この3段の連携が素晴らしかった。最近の文楽公演では、特筆すべき成果であったと思う。
千歳大夫の「茶筅酒」は、白太夫の語りに滋味があった。この場を出すことで、その後の白太夫の行動の意味がよくわかる。全体が伏線のような場を、千歳もまた丁寧に語っていて、好感が持てた。
文字久大夫の「喧嘩場」は、持ち場としては短かったが、適度な迫力もあって良かった。梅王と松王の喧嘩は、歌舞伎のようなチャリ場にならず、あっさりしているが、その分、後の緊張を予感させるものでもあった。文字久は、詞だけでなく、音遣いも安心して聴いていられるようになって、感心。
そして、住大夫の「桜丸切腹」。最初から最後まで緊張感が漲る。住大夫の白太夫は、越路大夫のテープで聴いたような理詰めの強さは感じられないが、枯淡の中に頑固さを伺わせる、味わいがある白太夫であった。年齢故に音域も狭く、音量も小さくはなっているが、最近顕著であった後半の失速はなく、何より86歳でここまで語りきれることが驚異的である。(越路大夫の引退年齢よりも既に10歳上なのだ。)

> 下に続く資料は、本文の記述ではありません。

Lemma handle_entry_busy (fr : frame) (zi : zone_image) (now : datetime)
  (w : world) :
  entry_gate_processing (sys w) = true ->
  _handle_entry_virtual_line fr zi now w
  = (ok tt, w, [Log WARNING (busy_warning ENTRY)]).
Proof. exact (handle_busy ENTRY fr zi now w). Qed.

Lemma handle_exit_busy (fr : frame) (zi : zone_image) (now : datetime)
  (w : world) :
  exit_gate_processing (sys w) = true ->
  _handle_exit_virtual_line fr zi now w
  = (ok tt, w, [Log WARNING (busy_warning EXIT)]).
Proof. exact (handle_busy EXIT fr zi now w). Qed.

Lemma handle_entry_idle (fr : frame) (zi : zone_image) (now : datetime)
  (w : world) :
  entry_gate_processing (sys w) = false ->
  _handle_entry_virtual_line fr zi now w
  = match process_entry fr zi now
            {| sys := set_entry_gate_processing true (sys w); data := data w |}
    with
    | (r, w2, evs) =>
        (r, w2, Log INFO "Vehicle detected crossing entry virtual line" :: evs)
    end.
Proof. exact (handle_idle ENTRY fr zi now w). Qed.

Lemma handle_exit_idle (fr : frame) (zi : zone_image) (now : datetime)
  (w : world) :
  exit_gate_processing (sys w) = false ->
  _handle_exit_virtual_line fr zi now w
  = match process_exit fr zi now
            {| sys := set_exit_gate_processing true (sys w); data := data w |}
    with
    | (r, w2, evs) =>
        (r, w2, Log INFO "Vehicle detected crossing exit virtual line" :: evs)
    end.
Proof. exact (handle_idle EXIT fr zi now w). Qed.

(** C7. When an entry crossing event is handled and [is_parking_full]
    reports full or the hardware slot-occupied flag is set, the
    coordinator sends BUZZER_ON, waits 3 seconds, sends BUZZER_OFF,
    clears the entry processing flag and returns: the effects are these
    and two log lines, so no plate is read and no gate-open command is
    sent, and the controller and the repository end as they began. *)
Theorem full_lot_sounds_buzzer (fr : frame) (zi : zone_image)
  (now : datetime) (w : world) :
  entry_gate_processing (sys w) = false ->
  DataManager.is_parking_full (data w) (total_slots (sys w))
  || slot_occupied (sys w) = true ->
  _handle_entry_virtual_line fr zi now w
  = (ok tt, w,
     [Log INFO "Vehicle detected crossing entry virtual line";
      Log WARNING "Parking is full! Activating buzzer...";
      Send "BUZZER_ON"; Sleep 3; Send "BUZZER_OFF"])
  /\ entry_gate_processing (sys (final (_handle_entry_virtual_line fr zi now w)))
     = false.
Proof.
  intros Hflag Hfull. rewrite (handle_entry_idle fr zi now w Hflag).
  rewrite process_entry_run.
  cbn [sys data total_slots slot_occupied set_entry_gate_processing].
  rewrite Hfull. unfold entry_cleared. cbn [sys data final fst snd].
  rewrite (entry_flag_restored (sys w) Hflag).
  split; [now destruct w|exact Hflag].
Qed.

(** The entry gate is opened only after [add_vehicle_entry] has returned
    [True], and a refusal clears the processing flag. *)
Lemma entry_gate_needs_record (fr : frame) (zi : zone_image)
  (now : datetime) (w : world) :
  entry_gate_processing (sys w) = false ->
  (In (Send "OPEN_ENTRY_GATE") (events (_handle_entry_virtual_line fr zi now w))
   /\ exists plate slot,
        DataManager.add_vehicle_entry (data w) plate now slot
        = (true, data (final (_handle_entry_virtual_line fr zi now w))))
  \/ (~ In (Send "OPEN_ENTRY_GATE")
        (events (_handle_entry_virtual_line fr zi now w))
      /\ entry_gate_processing
           (sys (final (_handle_entry_virtual_line fr zi now w))) = false
      /\ data (final (_handle_entry_virtual_line fr zi now w)) = data w).
Proof.
  intros Hflag. rewrite (handle_entry_idle fr zi now w Hflag).
  rewrite process_entry_run.
  cbn [sys data total_slots slot_occupied set_entry_gate_processing].
  unfold entry_cleared, buzzer_alert, read_events.
  destruct (DataManager.is_parking_full _ _ || slot_occupied _).
  { right. cbn. intuition discriminate. }
  destruct (resolved ENTRY fr zi) as [plate|].
  2:{ right. destruct (truthy (extract_number_plate zi)); cbn;
        intuition discriminate. }
  destruct (DataManager.get_vehicle_entry (data w) plate).
  { right. destruct (truthy (extract_number_plate zi)); cbn;
      intuition discriminate. }
  destruct (DataManager.get_available_slots (data w) (total_slots (sys w)))
    as [|slot rest].
  { right. destruct (truthy (extract_number_plate zi)); cbn;
      intuition discriminate. }
  destruct (add_vehicle_entry_cases (data w) plate now slot)
    as [Hadd|[kv [_ Hadd]]]; rewrite Hadd; cbn [fst snd].
  - right. destruct (truthy (extract_number_plate zi)); cbn;
      intuition discriminate.
  - left. split.
    + destruct (truthy (extract_number_plate zi)); cbn; intuition.
    + exists plate, slot. exact Hadd.
Qed.

(** Once a record is found with its slot (and an entry time that can
    be compared with the clock), the exit gate is opened whatever
    [add_history_record] and [remove_vehicle_entry] return. *)
Lemma exit_gate_ignores_persistence (fr : frame) (zi : zone_image)
  (now : datetime) (w : world) (plate : string)
  (found : DataManager.vehicle_entry) (slot : json) :
  exit_gate_processing (sys w) = false ->
  resolved EXIT fr zi = Some plate ->
  DataManager.get_vehicle_entry (data w) plate = Some found ->
  DataManager.entry_time_aware found = false ->
  lookup "slot" (DataManager.fields found) = Some slot ->
  In (Send "OPEN_EXIT_GATE") (events (_handle_exit_virtual_line fr zi now w))
  /\ exit_gate_processing (sys (final (_handle_exit_virtual_line fr zi now w)))
     = true.
Proof.
  intros Hflag Hres Hfound Hnaive Hslot.
  rewrite (handle_exit_idle fr zi now w Hflag), process_exit_run.
  cbn [sys data hourly_rate set_exit_gate_processing].
  rewrite Hres, Hfound, Hnaive, Hslot. cbn [events final fst snd sys].
  split; [|reflexivity].
  right. right. apply in_or_app. right. right. apply in_or_app. right.
  cbn. tauto.
Qed.

Lemma handle_entry_unique (fr : frame) (zi : zone_image) (now : datetime)
  (w : world) :
  unique_plates (data w) ->
  unique_plates (data (final (_handle_entry_virtual_line fr zi now w))).
Proof.
  intros Hu. destruct (entry_gate_processing (sys w)) eqn:Hflag.
  - now rewrite (handle_entry_busy fr zi now w Hflag).
  - destruct (entry_gate_needs_record fr zi now w Hflag)
      as [[_ [plate [slot Hadd]]]|[_ [_ Hsame]]].
    + apply (f_equal snd) in Hadd. cbn [snd] in Hadd. rewrite <- Hadd.
      now apply add_vehicle_entry_unique.
    + now rewrite Hsame.
Qed.

Lemma handle_exit_unique (fr : frame) (zi : zone_image) (now : datetime)
  (w : world) :
  unique_plates (data w) ->
  unique_plates (data (final (_handle_exit_virtual_line fr zi now w))).
Proof.
  intros Hu. destruct (exit_gate_processing (sys w)) eqn:Hflag.
  - now rewrite (handle_exit_busy fr zi now w Hflag).
  - rewrite (handle_exit_idle fr zi now w Hflag), process_exit_run.
    cbn [sys data hourly_rate set_exit_gate_processing].
    unfold exit_cleared.
    destruct (resolved EXIT fr zi) as [plate|]; [|exact Hu].
    destruct (DataManager.get_vehicle_entry (data w) plate) as [found|];
      [|exact Hu].
    destruct (DataManager.entry_time_aware found); [exact Hu|].
    destruct (lookup "slot" (DataManager.fields found)) as [slot|];
      [|exact Hu].
    cbn [final fst snd data]. apply remove_vehicle_entry_unique.
    unfold unique_plates.
    rewrite (stored_vehicles_same_file _ (data w)); [exact Hu|].
    apply add_history_record_keeps_vehicles.
Qed.

(** C6. For every plate with an active record: [add_vehicle_entry]
    returns [False] and leaves the store as it is; an entry crossing
    event that resolves to the plate adds no record, sends no
    OPEN_ENTRY_GATE, logs a warning or an error and ends with the
    processing flag cleared.  A store without two records of one plate
    stays so under [add_vehicle_entry] and under both handlers. *)
Theorem duplicate_plate_denied (fr : frame) (zi : zone_image)
  (now : datetime) (w : world) (p : string) :
  (active (data w) p ->
   forall entry_time slot,
     DataManager.add_vehicle_entry (data w) p entry_time slot
     = (false, data w))
  /\ (active (data w) p ->
      entry_gate_processing (sys w) = false ->
      resolved ENTRY fr zi = Some p ->
      result (_handle_entry_virtual_line fr zi now w) = ok tt
      /\ data (final (_handle_entry_virtual_line fr zi now w)) = data w
      /\ ~ In (Send "OPEN_ENTRY_GATE")
           (events (_handle_entry_virtual_line fr zi now w))
      /\ entry_gate_processing
           (sys (final (_handle_entry_virtual_line fr zi now w))) = false
      /\ exists l msg,
           (l = WARNING \/ l = ERROR)
           /\ In (Log l msg) (events (_handle_entry_virtual_line fr zi now w)))
  /\ (unique_plates (data w) ->
      (forall q entry_time slot,
          unique_plates
            (snd (DataManager.add_vehicle_entry (data w) q entry_time slot)))
      /\ unique_plates (data (final (_handle_entry_virtual_line fr zi now w)))
      /\ unique_plates (data (final (_handle_exit_virtual_line fr zi now w)))).
Proof.
  refine (conj _ (conj _ _)).
  - intros Hact entry_time slot. now apply add_vehicle_entry_duplicate.
  - intros Hact Hflag Hres.
    rewrite (handle_entry_idle fr zi now w Hflag), process_entry_run.
    cbn [sys data total_slots slot_occupied set_entry_gate_processing].
    unfold entry_cleared, buzzer_alert, read_events. rewrite Hres.
    destruct (DataManager.is_parking_full _ _ || slot_occupied _).
    { cbn. repeat split; try intuition discriminate.
      exists WARNING, "Parking is full! Activating buzzer...". tauto. }
    destruct (DataManager.get_vehicle_entry (data w) p).
    { destruct (truthy (extract_number_plate zi)); cbn;
        (repeat split; try intuition discriminate);
        exists WARNING, ("Vehicle " ++ p ++ " is already in the system!")%string;
        tauto. }
    destruct (DataManager.get_available_slots (data w) (total_slots (sys w)))
      as [|slot rest].
    { destruct (truthy (extract_number_plate zi)); cbn;
        (repeat split; try intuition discriminate);
        exists ERROR, "No available slots (race condition?)"; tauto. }
    rewrite (add_vehicle_entry_duplicate (data w) p now slot Hact).
    cbn [fst snd].
    destruct (truthy (extract_number_plate zi)); cbn;
      (repeat split; try intuition discriminate);
      exists ERROR, "Failed to add vehicle entry record"; tauto.
  - intros Hu. refine (conj _ (conj _ _)).
    + intros q entry_time slot. now apply add_vehicle_entry_unique.
    + now apply handle_entry_unique.
    + now apply handle_exit_unique.
Qed.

更にこの段で素晴らしかったのは、簑助の遣う桜丸。最初の暖簾口からの出は、歌舞伎でも難しいところだが、簑助の桜丸は、憂いの中に品を保ちつつ、すーっと自然に出てきて、絶品であった。これほど優れた桜丸の出は、歌舞伎・文楽通じて、初めて観た。
幕開きの「道行詞甘替」は、平成16年12月の若手公演の時に観ているようだが、完全に記憶喪失。(過去の日記によれば、寝ていたようだ。)まあ、付け足しのような一幕だが、桜丸が飴売りにやつしているという設定が、面白かった。
 
第三部
義経千本桜』
二段目の「渡海屋」「大物浦」に、「道行初音旅」
「渡海屋・大物浦」は、さしたることもなし。切の咲大夫は、時々、妙な声(奇声に近い)を発するのが耳障り。知盛を遣った玉女は、知盛の荒々しさを表現しきれていない。モタモタした感じでもあった。
一方、道行は、非常に良かった。簑助の静に勘十郎の忠信。
今の簑助は、大病から完全に復活し、更に病気前の簑助の魅力であった華やかさ・派手さ・色っぽさとは異なり、落ち着きと品、優美さを強く感じる。女形の人形独特の誇張した動き(それが女性の可愛さや色っぽさにつながっているのだが)より、滑らかで静謐な動きによって、女性の美を表現しているようであった。ある意味、玉男に感じていた魅力が、簑助にも感じるようになったといえるだろう。
これに対して、勘十郎は、かつての簑助を立役で遣っているような感じであり、それが今の勘十郎には合っていると思う。
従って、今日の簑助と勘十郎のコンビは、往時の玉男・簑助のそれを思い起こさせるものでもあった。
もともと文楽の道行や景事は、人形を観ているだけで楽しいものだが、今日は二人の遣いっぷりに魅了され、気持ち良く劇場を後にすることができた。
 
・・・このところずっと、文楽は惰性で観ていたようなものだったが(実は歌舞伎もそうではあるが)、今日は久しぶりに魅力ある芸に接することができ、今後の文楽通いへのモチベーションが生まれた。千歳、文字久の大夫、簑助、勘十郎の人形、これに富助、清介、燕三らの三味線を加え、彼らの舞台をもっと注目して行きたいと思った。